### WORK REQUIRED
Could you copy, exactly as written, every line from the first line of the records through the one containing "refuses to build"?

### THE INPUT
===

(** [upload_to_s3(local_path, object_name)]. [_s3_client()] is called
    before the [try]: when the four settings are there and the library
    refuses to build a client for the endpoint, the exception leaves the
    function. The transfer reads the local file; whatever it raises is
    reported in the result. *)
Definition upload_to_s3 (cfg : Config) (F : Faults) (local_path object_name : string)
  : M World Upload :=
  if negb (s3_configured cfg)
  then ret {| uploaded := false; upload_info := "no_s3_config" |}
  else
    may_fail (fault_s3_client F (S3_ENDPOINT cfg)) ;;;
    try_except
      (let* w := get in
       match fs w !! local_path with
       | None => raise FileNotFoundError
       | Some f =>
           if negb (is_reg f) then raise (OSError EISDIR)
           else
             may_fail (fault_s3_upload F (S3_ENDPOINT cfg) (S3_BUCKET cfg)
                         object_name) ;;;
             ret {| uploaded := true;
                    upload_info := rstrip_slash (S3_ENDPOINT cfg) +:+ "/"
                                   +:+ S3_BUCKET cfg +:+ "/" +:+ object_name |}
       end)
      (λ e, ret {| uploaded := false; upload_info := str_exn e |}).

(** ** The processing step ([tasks.py], lines 56-109) *)

(** [j.size_bytes = size; j.status = "done"; j.processed_at = t] *)
Definition set_processed (size t : Z) (j : Job) : Job :=
  {| job_id := job_id j; owner_id := owner_id j; filename := filename j;
     size_bytes := Some size; status := Done; created_at := created_at j;
     processed_at := Some t |}.

Record TaskResult := {
  r_job_id : string;
  r_local_path : string;
  r_s3 : Upload
}.

(** [os.makedirs(STORAGE_DIR, exist_ok=True)] *)
Definition os_makedirs (F : Faults) : M World unit :=
  may_fail (fault_makedirs F) ;;; modify (set_storage_dir true).

(** [process_task(text, job_id, owner_id)]. [now] is the clock when the
    task starts, [isoformat] renders the timestamp line of the file; the
    task sleeps one second before it looks at the size. *)
Definition process_task (cfg : Config) (F : Faults) (now : Z)
    (isoformat : Z → string) (text id : string) (owner : option Z)
  : M World TaskResult :=
  os_makedirs F ;;;
  let fname := os_path_join (STORAGE_DIR cfg) (id +:+ ".txt") in
  (* create job record in DB as 'processing' *)
  try_except
    (insert_job F {| job_id := id; owner_id := owner; filename := Some fname;
                     size_bytes := Some 0; status := Processing;
                     created_at := now; processed_at := None |})
    (λ _, ret tt) ;;;
  open_w F now fname ;;;
  file_write F now fname ("job_id: " +:+ id +:+ nl) ;;;
  file_write F now fname ("timestamp: " +:+ isoformat now +:+ nl +:+ nl) ;;;
  file_write F now fname (text +:+ nl) ;;;
  (* get file size *)
  let* size := try_except (os_path_getsize F fname) (λ _, ret 0) in
  (* if owner_id provided, increment storage atomically and update job size *)
  (if truthy_int owner then
     _inc_user_storage F (default 0 owner) size ;;;
     try_except
       (may_fail (fault_db_session F) ;;;
        let* w := get in
        match get_job id (jobs w) with
        | Some _ => commit_job F id (set_processed size (now + 1))
        | None => ret tt
        end)
       (λ _, ret tt)
   else ret tt) ;;;
  (* attempt upload to S3 (optional) *)
  let s3_obj := "outputs/" +:+ id +:+ ".txt" in
  let* upload_result := upload_to_s3 cfg F fname s3_obj in
  (if uploaded upload_result && REMOVE_LOCAL_AFTER_UPLOAD cfg
   then try_except (os_remove F fname) (λ _, ret tt)
   else ret tt) ;;;
  ret {| r_job_id := id; r_local_path := fname; r_s3 := upload_result |}.

(** ** The retention sweep ([tasks.py], lines 111-144) *)

(** The body of the loop over the done jobs, [deleted] being the local
    counter. *)
Definition sweep_job (F : Faults) (cutoff_ts : Z) (job : Job) : M (World * Z) unit :=
  try_except
    (if negb (truthy_str (filename job)) then ret tt
     else
       let fname := default "" (filename job) in
       let* isf := lift (os_path_isfile fname) in
       if negb isf then ret tt
       else
         let* mtime := lift (os_path_getmtime F fname) in
         if mtime <? cutoff_ts then
           let* size := lift (os_path_getsize F fname) in
           lift (os_remove F fname) ;;;
           modify (λ '(w, deleted), (w, deleted + 1)) ;;;
           (* decrement owner's storage *)
           (if truthy_int (owner_id job)
            then lift (_dec_user_storage F (default 0 (owner_id job)) size)
            else ret tt) ;;;
           (* mark job deleted *)
           lift (commit_job F (job_id job) (set_status Deleted))
         else ret tt)
    (λ _, ret tt).

(** [cleanup_local_storage()]; [now] is the value of
    [datetime.utcnow().timestamp()], which is the epoch time when the
    local time zone of the host is UTC. *)
Definition cleanup_local_storage (cfg : Config) (F : Faults) (now : Z)
  : M World pydict :=
  try_except
    (let* secs := lift_res (int_to_float (RETENTION_DAYS cfg * 86400)) in
     let cutoff_ts := now - secs in
     let* isdir := os_path_isdir in
     if negb isdir then ret [("deleted", PInt 0); ("reason", PStr "no_dir")]
     else
       let* r := with_local 0
                   (let* js := lift (select_done F) in
                    for_each js (sweep_job F cutoff_ts)) in
       ret [("deleted", PInt (snd r))])
    (λ e, ret [("error", PStr (str_exn e))]).

End Worker.

(** * The current variant: [backend/app/tasks.py] *)

Module Backend.

(** The range of [datetime]: years 1 to 9999, in seconds since the epoch. *)
Definition DATETIME_MIN : Z := -62135596800.
Definition DATETIME_MAX : Z := 253402300799.

(** [timedelta(days=n)]: [OverflowError] beyond 999999999 days. The
    result is in seconds. *)
Definition timedelta_days (n : Z) : res Z :=
  if Z.abs n <=? 999999999 then Ret (n * 86400) else Raise OverflowError.

(** [t - delta] on a [datetime]: [OverflowError] outside its range. *)
Definition datetime_sub (t delta : Z) : res Z :=
  let r := t - delta in
  if (DATETIME_MIN <=? r) && (r <=? DATETIME_MAX) then Ret r else Raise OverflowError.

(** [datetime.fromtimestamp(ts, timezone.utc)] *)
Definition datetime_fromtimestamp (ts : Z) : res Z :=
  if (DATETIME_MIN <=? ts) && (ts <=? DATETIME_MAX) then Ret ts else Raise ValueError.

(** [p.is_file()] of pathlib: no entry is [False]; what the environment
    refuses is raised. *)
Definition path_is_file (F : Faults) (p : string) : M World bool :=
  may_fail (fault_is_file F p) ;;; os_path_isfile p.

(** [Path(STORAGE_PATH).iterdir()]: the entries of the storage directory. *)
Definition path_iterdir (F : Faults) : M World (list string) :=
  may_fail (fault_iterdir F) ;;;
  λ w, (Ret (map fst (map_to_list (fs w))), w).

(** *** Paths as [pathlib] holds them *)

(** [s.split("/")] *)
Fixpoint split_slash (s : string) : list string :=
  match s with
  | EmptyString => [EmptyString]
  | String c s' =>
      if Ascii.eqb c slash then EmptyString :: split_slash s'
      else match split_slash s' with
           | h :: t => String c h :: t
           | [] => [String c EmptyString]
           end
  end.

(** The components of a path: the empty ones and [.] are dropped, [..]
    is kept. *)
Definition parts (s : string) : list string :=
  filter (λ c, c ≠ "" ∧ c ≠ ".") (split_slash s).

Fixpoint join_slash (l : list string) : string :=
  match l with
  | [] => ""
  | [x] => x
  | x :: l' => x +:+ "/" +:+ join_slash l'
  end.

(** A path: whether it is absolute, and its components. *)
Definition Path : Type := bool * list string.

Definition render_path (p : Path) : string :=
  (if fst p then "/" else "") +:+ join_slash (snd p).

===

### RESPONSE TO THE TASK
(** [upload_to_s3(local_path, object_name)]. [_s3_client()] is called
    before the [try]: when the four settings are there and the library
    refuses to build a client for the endpoint, the exception leaves the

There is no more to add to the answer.